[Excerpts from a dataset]

Lemma save_each_spec es : forall base pointers, version_sorted base -> Forall edit_ok es -> fresh_adds base es ->
  length pointers = Z.to_nat config.kNumLevels ->
  exists v, save_each pointers base es = Ret (fold_left edit_pointers es pointers, v) /\ version_sorted v
  /\ forall level, is_level level -> level_files v level ≡ₚ fold_left (level_edit level) es (level_files base level).
Proof.
  induction es as [|e es IH]; intros base pointers Hbase Hes Hf Hl; [by exists base|].
  apply Forall_cons_1 in Hes as [He Hes]. cbn [save_each]. unfold save_one.
  assert (fresh_adds base [e]) as Hfe.
  { intros level Hlv. apply (sublist_NoDup _ _ (Hf level Hlv)). apply (fmap_sublist number). apply sublist_app; [done|].
    cbn [map concat]. rewrite app_nil_r. by apply sublist_inserts_r. }
  destruct (builder_save base pointers [e] Hbase ltac:(by constructor) Hfe Hl) as (b & fl & E & Es & Hs & Hp).
  cbn [apply_edits] in E. destruct (Apply pointers (new_Builder base) e) as [[p' b']| | |]; try discriminate E.
  cbn [mbind res_bind] in E |- *. injection E as -> ->. rewrite Es. cbn [mbind res_bind].
  destruct (IH (with_files_ new_Version fl) (fold_left edit_pointers [e] pointers)) as (v & Ev & Hv & Hpv); [done|done|by eapply fresh_step| |].
  { cbn [fold_left]. unfold edit_pointers. destruct (set_pointers_spec _ pointers (eo_pointers _ He) Hl) as [_ ->]. done. }
  exists v. split; [exact Ev|]. split; [done|]. intros level Hlv. rewrite Hpv by done. cbn [fold_left].
  apply level_edits_perm. by apply Hp.
Qed.
End one_by_one.

(** ** Properties *)

(** C30: a builder that was given many edits saves the version that they lead to
    one after the other: every level has the files that were there or were
    added and not deleted since, strictly sorted by their smallest keys and
    numbers, behind the files that the version it saves to has (it is always a
    new one), and the compaction pointers are the last ones set; and that
    version has the same files as the versions that a builder of its own for
    each edit makes.  No level is given a file of a number that it had. *)
Theorem builder_saves `{Comparator} base pointers es v0 : version_sorted base -> Forall edit_ok es -> fresh_adds base es ->
  length pointers = Z.to_nat config.kNumLevels ->
  exists b v w v', apply_edits pointers (new_Builder base) es = Ret (fold_left edit_pointers es pointers, b)
  /\ SaveTo b v0 = Ret w /\ (forall level, is_level level -> level_files w level = level_files v0 level ++ level_files v level)
  /\ SaveTo b new_Version = Ret v /\ version_sorted v
  /\ (forall level, is_level level -> level_files v level ≡ₚ fold_left (level_edit level) es (level_files base level))
  /\ save_each pointers base es = Ret (fold_left edit_pointers es pointers, v') /\ files_ v' = files_ v.
Proof.
  intros Hbase Hes Hf Hl. destruct (builder_save base pointers es Hbase Hes Hf Hl) as (b & fl & E & Es & Hs & Hp).
  destruct (save_each_spec es base pointers Hbase Hes Hf Hl) as (v' & Ev & Hv & Hpv).
  exists b, (with_files_ new_Version fl), (with_files_ v0 (behind v0 0 fl)), v'. split; [done|]. split; [by apply SaveTo_behind|]. split.
  { intros level Hlv. unfold level_files at 1 3. cbn [files_ with_files_]. rewrite behind_level; [|lia|].
    - do 2 f_equal. unfold is_level in Hlv. lia.
    - destruct Hs as [Hlen _]. cbn [files_ with_files_] in Hlen. rewrite Hlen. unfold is_level in Hlv. lia. }
  repeat (split; [done|]). apply same_levels; [done|done|]. intros level Hlv. by rewrite Hpv, Hp.
Qed.

(** A compaction moves file 7 down and replaces two files. *)
#[local] Existing Instance BytewiseComparator.

Definition sample_keys (a b : string) : bytes * bytes :=
  (encode_key (mkParsed (lit a) 5 kTypeValue), encode_key (mkParsed (lit b) 3 kTypeValue)).
Definition sample_add (e : VersionEdit) (level n : Z) (a b : string) : VersionEdit :=
  AddFile e level n 100 (sample_keys a b).1 (sample_keys a b).2.
Definition sample_edits : list VersionEdit :=
  [ sample_add (sample_add new_VersionEdit 0 7 "c" "d") 1 5 "a" "b";
    sample_add (DeleteFile (DeleteFile new_VersionEdit 0 7) 1 5) 1 8 "a" "d";
    SetCompactPointer (sample_add new_VersionEdit 1 9 "e" "f") 1 (sample_keys "e" "f").2 ].

Lemma builder_saves_witness : exists b v v',
  apply_edits (replicate 7 []) (new_Builder new_Version) sample_edits
    = Ret (fold_left edit_pointers sample_edits (replicate 7 []), b)
  /\ SaveTo b new_Version = Ret v /\ map (map number) (files_ v) = [[]; [8; 9]; []; []; []; []; []]
  /\ save_each (replicate 7 []) new_Version sample_edits
    = Ret (fold_left edit_pointers sample_edits (replicate 7 []), v') /\ files_ v' = files_ v.
Proof.
  destruct (builder_saves new_Version (replicate 7 []) sample_edits new_Version) as (b & v & w & v' & E & _ & _ & Es & _ & _ & Ev & Ef).
  - split; [done|]. intros level Hl. unfold level_files. cbn [new_Version files_].
    assert (nth (Z.to_nat level) (replicate (Z.to_nat config.kNumLevels) []) [] = @nil FileMetaData) as ->; [|by repeat constructor].
    destruct (Z.to_nat level) as [|[|[|[|[|[|[|k]]]]]]]; try done. by destruct k.
  - repeat constructor; vm_compute; (done || lia).
  - intros level Hl. apply (bool_decide_unpack _). unfold is_level, config.kNumLevels in Hl.
    assert (level = 0 \/ level = 1 \/ level = 2 \/ level = 3 \/ level = 4 \/ level = 5 \/ level = 6) as Hc by lia.
    destruct Hc as [->|[->|[->|[->|[->|[->| ->]]]]]]; vm_compute; exact I.
  - done.
  - exists b, v, v'. split; [exact E|]. split; [exact Es|]. split; [|by split].
    clear Ev Ef v'. vm_compute in E. injection E as <-. vm_compute in Es. injection Es as <-. reflexivity.
Defined.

### TASK GOAL
For the word "injection", work out how many lines of the entries contain it, and state the number alone.

### OUTPUT BELOW
2